While googling “Boycott Black Friday” to learn why others feel the way I do about the dreaded day after Thanksgiving – when patriotic Americans line up outside department stores in the dark and get funneled inside like cattle heading to slaughter so they can spend money they don’t have on things they don’t need because the items have been marked down REPRESENTING HUGE SAVINGS FOR THE CONSUMER – I ran across an editorial in the Baltimore Sun that touched upon why I’m boycotting the big event:
Unemployment is high, national debt is mounting and the government appears utterly incapable of doing anything productive. The Middle East is roiled, Europe is teetering on the brink of financial collapse, and China is beefing up its military. But the real threat to America may be this: Toys "R" Us is opening at 9 p.m. on Thanksgiving. Wal-Mart stores will open at 10 (two hours earlier than last year), and Target, Macy's, Kohl’s, Best Buy and others will open at midnight. Is nothing sacred?
It struck me as wrong when we were told back in the last quarter of 2001 to forget about fallen towers and dead human beings, to just go on with our lives and stimulate the economy. And it strikes me as wrong today, a decade later, when so many are suffering, sacrificing, camping in the street and rinsing pepper spray from their eyes, to stick our collective fingers in our collective ears and head to the Big Box superstore – the one that drove Mom and Pop out of business with Chinese imports, slave wages and tax abatements – to snag another multipack of toilet paper and a discounted plasma TV that we don’t even need.
I understand "Black Friday" – which some believe was so named because it marks the point at which retailers begin to turn a profit or are "in the black" – has become important to retailers. (Some are reportedly so dependent on the holiday shopping season that the fourth quarter produces all the year’s profits and compensates for losses incurred in the other three quarters.) What I don’t understand is why it’s become necessary to forego sleep and congregate in front of retail establishments with strangers, counting the minutes until we’re admitted inside so we can pay less for merchandise that the 1% hopes we won’t do without.

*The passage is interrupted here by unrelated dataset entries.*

(* ===== verification/Clock.v ===== *)
(** * Clocks and timestamps

    Every emitted line carries an ISO-8601 timestamp and every rate a monotonic
    millisecond count.  The three [iso_now] functions ([agent_core.c],
    [tcp_stats.c], [flow_acct.c]) differ in what they clamp; each is modelled.
    The clock itself is an input: a [clock] is one reading of the two system
    clocks, [None] where [clock_gettime] fails. *)

From S2P Require Import Prelude CStr.

Record clock := {
  clk_realtime : option (Z * Z);   (* CLOCK_REALTIME: (tv_sec, tv_nsec) *)
  clk_monotonic : option (Z * Z);  (* CLOCK_MONOTONIC *)
}.

(** The fields of [struct tm] the sources print. *)
Record tm := {
  tm_sec : Z; tm_min : Z; tm_hour : Z; tm_mday : Z; tm_mon : Z; tm_year : Z;
}.

(** [gmtime_r]: broken-down UTC time of the proleptic Gregorian calendar; [None]
    when the year does not fit an [int]. *)
Definition gmtime_r (t : Z) : option tm :=
  (let days := t / 86400 in
   let rem := t mod 86400 in
   let z := days + 719468 in
   let era := z / 146097 in
   let doe := z mod 146097 in
   let yoe := (doe - doe / 1460 + doe / 36524 - doe / 146096) / 365 in
   let doy := doe - (365 * yoe + yoe / 4 - yoe / 100) in
   let mp := (5 * doy + 2) / 153 in
   let d := doy - (153 * mp + 2) / 5 + 1 in
   let m := if mp <? 10 then mp + 3 else mp - 9 in
   let y := yoe + era * 400 + (if m <=? 2 then 1 else 0) in
   if (-2147483648 <=? y - 1900) && (y - 1900 <=? 2147483647) then
     Some {| tm_sec := rem mod 60; tm_min := rem / 60 mod 60; tm_hour := rem / 3600;
             tm_mday := d; tm_mon := m - 1; tm_year := y - 1900 |}
   else None)%Z.

Example gmtime_epoch :
  gmtime_r 0 = Some {| tm_sec := 0; tm_min := 0; tm_hour := 0;
                       tm_mday := 1; tm_mon := 0; tm_year := 70 |}.
Proof. reflexivity. Qed.
Example gmtime_leap :
  gmtime_r 951782400 = Some {| tm_sec := 0; tm_min := 0; tm_hour := 0;
                               tm_mday := 29; tm_mon := 1; tm_year := 100 |}.
Proof. reflexivity. Qed.

Definition iso_epoch : string := "1970-01-01T00:00:00.000Z"%string.

(** ["%04d-%02d-%02dT%02d:%02d:%02d.%03dZ"] *)
Definition iso_format (y mo d h mi s ms : Z) : string :=
  fmt_0d 4 y +:+ "-"%string +:+ fmt_0d 2 mo +:+ "-"%string +:+ fmt_0d 2 d +:+ "T"%string +:+
  fmt_0d 2 h +:+ ":"%string +:+ fmt_0d 2 mi +:+ ":"%string +:+ fmt_0d 2 s +:+ "."%string +:+
  fmt_0d 3 ms +:+ "Z"%string.

Definition clamp (lo hi x : Z) : Z := if (x <? lo)%Z then lo else if (hi <? x)%Z then hi else x.

Module AgentCoreClock.
(** [iso_now] of agent_core.c: only the year is clamped. *)
Definition iso_now (clk : clock) (n : nat) : string :=
  match clk_realtime clk with
  | None => snprintf_s n iso_epoch
  | Some (sec, nsec) =>
      let ms := (nsec ÷ 1000000)%Z in
      match gmtime_r sec with
      | None => snprintf_s n iso_epoch
      | Some t =>
          let y := (tm_year t + 1900)%Z in
          let y := if (y <? 0)%Z then 0%Z else y in
          let y := if (9999 <? y)%Z then 9999%Z else y in
          snprintf_s n (iso_format y (tm_mon t + 1) (tm_mday t) (tm_hour t)
                          (tm_min t) (tm_sec t) ms)
      end
  end.
End AgentCoreClock.

Module TcpClock.
(** [iso_now] of tcp_stats.c: every field is clamped. *)
Definition iso_now (clk : clock) (n : nat) : string :=
  match clk_realtime clk with
  | None => snprintf_s n iso_epoch
  | Some (sec, nsec) =>
      let ms := clamp 0 999 (nsec ÷ 1000000) in
      match gmtime_r sec with
      | None => snprintf_s n iso_epoch
      | Some t =>
          snprintf_s n
            (iso_format (clamp 0 9999 (tm_year t + 1900)) (clamp 1 12 (tm_mon t + 1))
               (clamp 1 31 (tm_mday t)) (clamp 0 23 (tm_hour t)) (clamp 0 59 (tm_min t))
               (clamp 0 60 (tm_sec t)) ms)
      end
  end.
End TcpClock.

Module FlowClock.
(** [iso_now] of flow_acct.c: a buffer below 25 bytes is left as it is ([old]);
    the year and the milliseconds are clamped. *)
Definition iso_now (clk : clock) (old : string) (n : nat) : string :=
  if n <? 25 then old else
  match clk_realtime clk with
  | None => snprintf_s n iso_epoch
  | Some (sec, nsec) =>
      let ms := (nsec ÷ 1000000)%Z in
      let ms := if (ms <? 0)%Z then 0%Z else ms in
      let ms := if (999 <? ms)%Z then 999%Z else ms in
      match gmtime_r sec with
      | None => snprintf_s n iso_epoch
      | Some t =>
          let y := (tm_year t + 1900)%Z in
          let y := if (y <? 0)%Z then 0%Z else y in
          let y := if (9999 <? y)%Z then 9999%Z else y in
          snprintf_s n (iso_format y (tm_mon t + 1) (tm_mday t) (tm_hour t)
                          (tm_min t) (tm_sec t) ms)
      end
  end.
End FlowClock.

(** [mono_ms] of tcp_stats.c and flow_acct.c (identical): 0 on failure. *)
Definition mono_ms (clk : clock) : Z :=
  match clk_monotonic clk with
  | None => 0%Z
  | Some (sec, nsec) => u64 (u64 (u64 sec * 1000) + u64 nsec / 1000000)%Z
  end.

Lemma mono_ms_range clk : in_u64 (mono_ms clk).
Proof. unfold mono_ms. destruct (clk_monotonic clk) as [[]|]; word_lia. Qed.

(** ** Field ranges *)

(** What the fixed-width formats need: no field has more than two digits.  (The
    day of the year is only bounded loosely: that is enough.) *)
Record tm_ok (t : tm) : Prop := {
  tm_sec_ok : (0 <= tm_sec t < 60)%Z;
  tm_min_ok : (0 <= tm_min t < 60)%Z;
  tm_hour_ok : (0 <= tm_hour t < 24)%Z;
  tm_mday_ok : (1 <= tm_mday t <= 31)%Z;
  tm_mon_ok : (0 <= tm_mon t <= 12)%Z;
}.

Lemma doy_range_aux doe yoe a b c y4 y100 :
  (0 <= doe < 146097 -> a = doe / 1460 -> b = doe / 36524 -> c = doe / 146096 ->
   yoe = (doe - a + b - c) / 365 -> y4 = yoe / 4 -> y100 = yoe / 100 ->
   -10 <= doe - (365 * yoe + y4 - y100) <= 370)%Z.
Proof. intros. Z.div_mod_to_equations. lia. Qed.
Lemma doy_range doe :
  (0 <= doe < 146097)%Z ->
  let yoe := ((doe - doe / 1460 + doe / 36524 - doe / 146096) / 365)%Z in
  (-10 <= doe - (365 * yoe + yoe / 4 - yoe / 100) <= 370)%Z.
Proof. intros. cbv zeta. by eapply doy_range_aux. Qed.
Lemma mday_range doy :
  let mp := ((5 * doy + 2) / 153)%Z in (1 <= doy - (153 * mp + 2) / 5 + 1 <= 31)%Z.
Proof. cbv zeta. Z.div_mod_to_equations. lia. Qed.

Lemma gmtime_r_ok t r : gmtime_r t = Some r -> tm_ok r.
Proof.
  unfold gmtime_r. cbv zeta.
  pose proof (doy_range ((t / 86400 + 719468) mod 146097) ltac:(apply Z.mod_pos_bound; lia)) as Hdoy.
  cbv zeta in Hdoy.
  match type of Hdoy with (_ <= ?d <= _)%Z => set (doy := d) in * end.
  pose proof (mday_range doy) as Hd. cbv zeta in Hd.
  destruct (_ && _); [|done]. intros [= <-]. constructor; cbn [tm_sec tm_min tm_hour tm_mday tm_mon].
  - apply Z.mod_pos_bound. lia.
  - apply Z.mod_pos_bound. lia.
  - pose proof (Z.mod_pos_bound t 86400). Z.div_mod_to_equations. lia.
  - exact Hd.
  - clearbody doy. clear Hd. destruct (_ <? 10)%Z eqn:E; Z.div_mod_to_equations; lia.
Qed.

Definition clock_ok (clk : clock) : Prop :=
  forall sec nsec, clk_realtime clk = Some (sec, nsec) -> (0 <= nsec < 1000000000)%Z.

Lemma iso_format_length y mo d h mi s ms :
  (0 <= y <= 9999)%Z -> (0 <= mo <= 99)%Z -> (0 <= d <= 99)%Z -> (0 <= h <= 99)%Z ->
  (0 <= mi <= 99)%Z -> (0 <= s <= 99)%Z -> (0 <= ms <= 999)%Z ->
  strlen (iso_format y mo d h mi s ms) = 24.
Proof.
  intros. unfold iso_format. rewrite !strlen_app.
  rewrite (strlen_fmt_0d_exact 3 y), (strlen_fmt_0d_exact 2 ms), !(strlen_fmt_0d_exact 1)
    by (simpl; lia). reflexivity.
Qed.

Ltac clamp_bounds :=
  unfold clamp; repeat match goal with |- context [if (?a <? ?b)%Z then _ else _] =>
    destruct (Z.ltb_spec a b) end; try lia.

(** A timestamp is 24 characters, whatever the clock says. *)
Lemma agent_iso_now_length clk n :
  clock_ok clk -> 25 <= n -> strlen (AgentCoreClock.iso_now clk n) = 24.
Proof.
  intros Hc Hn. unfold AgentCoreClock.iso_now.
  destruct (clk_realtime clk) as [[sec nsec]|] eqn:E;
    [|rewrite snprintf_s_fits; [done|simpl; lia]].
  destruct (gmtime_r sec) as [t|] eqn:Et; [|rewrite snprintf_s_fits; [done|simpl; lia]].
  apply gmtime_r_ok in Et as []. specialize (Hc _ _ E).
  assert (0 <= nsec ÷ 1000000 <= 999)%Z.
  { rewrite Z.quot_div_nonneg by lia. Z.div_mod_to_equations. lia. }
  assert (H24 : strlen (iso_format
    (let y := (tm_year t + 1900)%Z in let y := if (y <? 0)%Z then 0%Z else y in
     if (9999 <? y)%Z then 9999%Z else y)
    (tm_mon t + 1) (tm_mday t) (tm_hour t) (tm_min t) (tm_sec t) (nsec ÷ 1000000)) = 24).
  { apply iso_format_length; cbv zeta; clamp_bounds. }
  cbv zeta in *. rewrite snprintf_s_fits by lia. exact H24.
Qed.

Lemma tcp_iso_now_length clk n : 25 <= n -> strlen (TcpClock.iso_now clk n) = 24.
Proof.
  intros Hn. unfold TcpClock.iso_now.
  destruct (clk_realtime clk) as [[sec nsec]|];
    [|rewrite snprintf_s_fits; [done|simpl; lia]].
  destruct (gmtime_r sec) as [t|]; [|rewrite snprintf_s_fits; [done|simpl; lia]].
  cbv zeta. rewrite snprintf_s_fits; rewrite iso_format_length; try lia; clamp_bounds.
Qed.

Lemma flow_iso_now_length clk old n : 25 <= n -> strlen (FlowClock.iso_now clk old n) = 24.
Proof.
  intros Hn. unfold FlowClock.iso_now.
  destruct (n <? 25) eqn:En; [apply Nat.ltb_lt in En; lia|].
  destruct (clk_realtime clk) as [[sec nsec]|];
    [|rewrite snprintf_s_fits; [done|simpl; lia]].
  destruct (gmtime_r sec) as [t|] eqn:Et; [|rewrite snprintf_s_fits; [done|simpl; lia]].
  apply gmtime_r_ok in Et as [].
  cbv zeta. rewrite snprintf_s_fits; rewrite iso_format_length; try lia; clamp_bounds.
Qed.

I’ve participated in Black Friday. I’ve fought over parking spaces in the wee hours and saved spots in line for people who thought they could hold it until they were allowed inside by crabby rent-a-cops but found they were wrong. I’ve waited with hundreds of other groggy, unkempt shoppers in massive crowds so that I could hand over my money to harried cashiers too busy to make eye contact and too stressed to smile, pleased that the contents of my overflowing shopping cart would soon be stuffed into the minivan, headed for the walk-in closet that serves for a few weeks every year as a holding room for items that will find their way under the dead tree we’ll erect in our living room and adorn with blinking lights. I’ve ignored the gnawing feeling that consumerism is wrong, that conspicuous consumption of unneeded objects is obscene at a time when children are starving, people lack jobs and health care and the planet’s finite resources are fast depleting.
I can’t do it anymore.
I can’t support retail outlets that underpay and overwork their employees just because my kids think they need presents and the more the better. I can’t continue to betray my principles and put more money in the pockets of the same greedy Fat Cats who drink champagne on Wall Street balconies and laugh at protesters, mocking the misery of the poor, the unemployed, the least among us.
I’ll try to convince my loved ones to buy less, buy local, and be more grateful for all that we already have. I’ll try to persuade my mate and our kids that there are plenty of days to shop, plenty of steals and deals to be had, lots of opportunities to have fun spending money without acting like mindless sheep hypnotized into submission by brightly-colored advertisements and “Black Friday” coupon books.
Did you know that people have been seriously injured and assaulted by fellow shoppers on Black Friday, and that a 34-year-old Wal-Mart employee was trampled to death in 2008 when the doors opened at a store in Valley Stream, New York? (The term “Black Friday” has taken on new meaning for his family.) I like a good deal as much as the next guy, but sheesh. I think I’ll declare a different day as the official start of the holiday shopping season. Like maybe April 1.